We are officially preparing for the final phases of cold weather! Though the weather is relatively chilly here in the south, we are already enjoying pockets of warmer air that indicate spring is on the way.

In terms of lawncare and gardening, late winter is the optimal time to prune fall-blooming plants and trees like crape myrtles, as well as ornamental grasses, which don’t need much upkeep but certainly benefit from pruning. When crepe myrtles are leafless, like in the winter, it’s the best time to see the architecture of the plant, and make wise, careful pruning decisions to maintain the integrity of the shape, and allow for future seasons of full, vibrant leaves and flowers.

Ornamental grasses and crape myrtles may not look similar, but both share some qualities, one obvious trait being they should both be pruned at the same time. Additionally, both can demonstrate long-term beauty benefits throughout the year from just a little bit of attention at the end of the colder season.

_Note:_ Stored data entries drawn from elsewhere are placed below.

(** * libdialog/dialog/task_pool.h: blocking task queue, worker and pool

    A shallow embedding of [task_queue], [task_worker] and [task_pool].
    Every method of [task_queue] runs its whole body under [mutex_], so a
    method call is one atomic transition of the shared state.  The only place
    where the lock is given up is [condition_.wait] inside [dequeue]: a thread
    whose wait predicate is false stays blocked and evaluates the predicate
    again at every wake-up (notified or spurious).  A step of a blocked thread
    is therefore another evaluation of the same check.

    The model has two layers.  In [task_pool] any blocked thread may
    evaluate its check at any time and the call of a unit always returns:
    this layer has every behaviour of the program and more, so what holds of
    all its runs holds of the program.  The layer [scheduler] on top of it
    keeps the set of threads asleep in [condition_.wait], which only
    [condition_.notify_one], [condition_.notify_all] or a spurious wake-up
    release, and lets the call of a unit return only when the task is able
    to; statements that some run exists are made in this layer. *)

From stdpp Require Import base numbers list strings.

(** ** namespace atomic *)
Module atomic.

(** Modelled from the spec: [atomic::type], [atomic::load] and
    [atomic::store] are declared outside this header.  The spec asks for the
    cross-thread flags to be atomics with no compound invariant, so a flag is
    a cell read and written in one indivisible step. *)
Definition type (A : Type) : Type := A.

(** Modelled from the spec: [atomic::load], see [type]. *)
Definition load {A : Type} (cell : type A) : A := cell.

(** Modelled from the spec: [atomic::store], see [type]; the result is the
    new content of the cell. *)
Definition store {A : Type} (cell : type A) (v : A) : type A := v.

End atomic.

(** ** std::packaged_task, std::future and their shared state *)
Module future.

(** std::future_errc, the codes this header can run into. *)
Inductive future_errc :=
| broken_promise
| promise_already_satisfied
| no_state.

(** What a callable may throw.  [std_exception] and [future_error] derive
    from std::exception, [foreign_exception] stands for any other thrown
    object (an int, a user type). *)
Inductive exception :=
| std_exception (msg : string)
| future_error (code : future_errc)
| foreign_exception.

Definition errc_message (c : future_errc) : string :=
  match c with
  | broken_promise => "Broken promise"%string
  | promise_already_satisfied => "Promise already satisfied"%string
  | no_state => "No associated state"%string
  end.

(** [e.what()] for the handler [catch (std::exception& e)]; [None] when the
    handler does not match the thrown object. *)
Definition what (e : exception) : option string :=
  match e with
  | std_exception msg => Some msg
  | future_error c => Some ("std::future_error: " +:+ errc_message c)%string
  | foreign_exception => None
  end.

(** Result of calling [std::bind(f, args...)()]: the return value (a value of
    [std::result_of<F(ARGS...)>::type], here an integer) or a thrown object. *)
Inductive outcome :=
| returns (v : Z)
| throws (e : exception).

Definition callable := unit -> outcome.

(** The state shared by a packaged_task and its future. *)
Inductive shared_state :=
| pending
| ready (v : Z)
| failed (e : exception).

#[global] Instance future_errc_eq_dec : EqDecision future_errc.
Proof. solve_decision. Defined.

#[global] Instance exception_eq_dec : EqDecision exception.
Proof. solve_decision. Defined.

#[global] Instance shared_state_eq_dec : EqDecision shared_state.
Proof. solve_decision. Defined.

(** All shared states ever allocated; a future is an index into it. *)
Abbreviation heap := (list shared_state).

(** [std::packaged_task<return_type()>]: the stored callable and the shared
    state it fulfils. *)
Record packaged_task := { stored : callable; state : nat }.

(** [std::make_shared<std::packaged_task<...>>(...)] followed by
    [task->get_future()]. *)
Definition make_task (c : callable) (fs : heap) : packaged_task * heap :=
  ({| stored := c; state := length fs |}, (fs ++ [pending])%list).

(** [packaged_task::operator()]: runs the stored callable and stores its
    value or the object it throws in the shared state; nothing escapes.  A
    second call throws [future_error]. *)
Definition invoke (p : packaged_task) (fs : heap) : heap * option exception :=
  match fs !! state p with
  | Some pending =>
      match stored p tt with
      | returns v => (<[state p := ready v]> fs, None)
      | throws e => (<[state p := failed e]> fs, None)
      end
  | Some _ => (fs, Some (future_error promise_already_satisfied))
  | None => (fs, Some (future_error no_state))
  end.

(** [~packaged_task], run when the last [shared_ptr] to the task goes away:
    a shared state that is not yet ready is abandoned, i.e. made ready with
    [future_error(broken_promise)]. *)
Definition abandon (p : packaged_task) (fs : heap) : heap :=
  match fs !! state p with
  | Some pending => <[state p := failed (future_error broken_promise)]> fs
  | _ => fs
  end.

End future.

(** ** class task_queue *)
Module task_queue.
Import future.

(** [function_t] is [std::function<void()>].  The only targets this header
    ever stores are the closures built by [enqueue], which capture the
    shared pointer [task] and call the packaged_task it points to;
    each owns the one [shared_ptr] to its packaged_task (function objects are
    moved, never copied), so destroying the closure destroys the task. *)
Definition function_t := packaged_task.

(** Destructor of a [function_t] variable ([None]: an empty std::function). *)
Definition release (o : option function_t) (fs : heap) : heap :=
  match o with
  | Some f => abandon f fs
  | None => fs
  end.

(** The data members: [valid_], [valid] and [queue_]; [mutex_] and
    [condition_] are accounted for by the atomicity of the methods. *)
Record t := { valid_ : atomic.type bool; valid : bool; queue_ : list function_t }.

(** [task_queue()]: [valid_(true)], and the default initializer of [valid]. *)
Definition create : t := {| valid_ := true; valid := true; queue_ := [] |}.

Definition invalidate (q : t) : t :=
  {| valid_ := false; valid := valid q; queue_ := queue_ q |}.

(** [queue_.empty()] *)
Definition is_nil (l : list function_t) : bool :=
  match l with
  | [] => true
  | _ :: _ => false
  end.

(** The predicate of [condition_.wait]. *)
Definition wait_pred (q : t) : bool := negb (is_nil (queue_ q)) || negb (valid_ q).

(** A call of [dequeue] either is still inside [condition_.wait] or has
    returned its boolean. *)
Inductive wait_result :=
| blocked
| returned (r : bool).

(** [dequeue(out)], one evaluation under the lock.  [out] is the caller's
    variable: it is written only on the successful path, where the move
    assignment destroys its previous target.  The branch for an empty
    [queue_] after the validity test is [queue_.front()] on an empty queue;
    the wait predicate excludes it. *)
Definition dequeue (out : option function_t) (q : t) (fs : heap)
  : wait_result * option function_t * t * heap :=
  if wait_pred q then
    if negb (valid_ q) then (returned false, out, q, fs)
    else
      match queue_ q with
      | f :: rest =>
          (returned true, Some f,
           {| valid_ := valid_ q; valid := valid q; queue_ := rest |},
           release out fs)
      | [] => (returned true, None, q, release out fs)
      end
  else (blocked, out, q, fs).

Definition enqueue (c : callable) (q : t) (fs : heap) : nat * t * heap :=
  let '(task, fs') := make_task c fs in
  (state task,
   {| valid_ := valid_ q; valid := valid q; queue_ := queue_ q ++ [task] |},
   fs').

Definition empty (q : t) : bool := is_nil (queue_ q).

(** The loop of [clear]: [queue_.pop()] destroys the front element. *)
Fixpoint pop_all (pend : list function_t) (fs : heap) : list function_t * heap :=
  match pend with
  | [] => ([], fs)
  | f :: rest => pop_all rest (abandon f fs)
  end.

Definition clear (q : t) (fs : heap) : t * heap :=
  let '(rest, fs') := pop_all (queue_ q) fs in
  ({| valid_ := valid_ q; valid := valid q; queue_ := rest |}, fs').

Definition is_valid (q : t) : bool := valid_ q.

(** [~task_queue()]: [invalidate()], then the members are destroyed, and with
    [queue_] every element still in it. *)
Definition destroy (q : t) (fs : heap) : t * heap :=
  let q' := invalidate q in
  ({| valid_ := valid_ q'; valid := valid q'; queue_ := [] |},
   foldl (fun h f => abandon f h) fs (queue_ q')).

(** The public methods as data, to quantify over "every operation". *)
Inductive call :=
| call_enqueue (c : callable)
| call_dequeue (out : option function_t)
| call_clear
| call_invalidate
| call_empty
| call_is_valid.

Inductive reply :=
| reply_future (h : nat)
| reply_dequeue (r : wait_result) (out : option function_t)
| reply_void
| reply_bool (b : bool).

Definition apply (m : call) (q : t) (fs : heap) : reply * t * heap :=
  match m with
  | call_enqueue c => let '(h, q', fs') := enqueue c q fs in (reply_future h, q', fs')
  | call_dequeue out =>
      let '(r, out', q', fs') := dequeue out q fs in (reply_dequeue r out', q', fs')
  | call_clear => let '(q', fs') := clear q fs in (reply_void, q', fs')
  | call_invalidate => (reply_void, invalidate q, fs)
  | call_empty => (reply_bool (empty q), q, fs)
  | call_is_valid => (reply_bool (is_valid q), q, fs)
  end.

(** A history of calls, with the replies in order. *)
Fixpoint apply_all (ms : list call) (q : t) (fs : heap) : list reply * t * heap :=
  match ms with
  | [] => ([], q, fs)
  | m :: ms' =>
      let '(r, q', fs') := apply m q fs in
      let '(rs, q'', fs'') := apply_all ms' q' fs' in
      (r :: rs, q'', fs'')
  end.

(** The queue with its vestigial member overwritten. *)
Definition with_valid (b : bool) (q : t) : t :=
  {| valid_ := valid_ q; valid := b; queue_ := queue_ q |}.

End task_queue.

(** ** Observations

    What an outside observer can record of a run, in the order it happens. *)
Inductive event :=
| submitted (f : task_queue.function_t)
| dequeued (f : task_queue.function_t)
| executed (f : task_queue.function_t)
| invalidated
| stopped (i : nat)
| joined (i : nat).

(** ** The diagnostic sink *)
Module logger.

(** Modelled from the spec: [LOG_ERROR] comes from logger.h, outside this
    header; the spec describes it as a sink that receives one failure
    description per report.  [stderr] is the stream written by [fprintf]. *)
Record sinks := { log_error : list string; stderr : list string }.

Definition silent : sinks := {| log_error := []; stderr := [] |}.

(** The body of the handler [catch (std::exception& e)] of the worker. *)
Definition report (msg : string) (out : sinks) : sinks :=
  {| log_error := log_error out ++ [("Could not execute task: " +:+ msg)%string];
     stderr := stderr out ++ [("Exception: " +:+ msg +:+ String (Ascii.ascii_of_nat 10) EmptyString)%string] |}.

End logger.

Another thing both ornamental grasses and crape myrtles have in common is they are disliked by deer. If you live in an area where deer enjoy eating your plants, consider integrating ornamental grasses and crape myrtles into your yard to keep the hungry pests away!

Get your sheers ready, and follow these easy tips to get your ornamental grasses and crape myrtles ready for upcoming seasons of colorful beauty!


  1. Start with a consultation. Before you undertake a major pruning endeavor, call a professional landscaper in to advise you on how to select the right tools and how to correctly prune problem areas. Pruning is an exacting job, but if you’re worried, you don’t have to be! Heffner Landscaping has the experience and expertise to help you with your pruning, and can even take over the job for you, giving you back time and saving you energy.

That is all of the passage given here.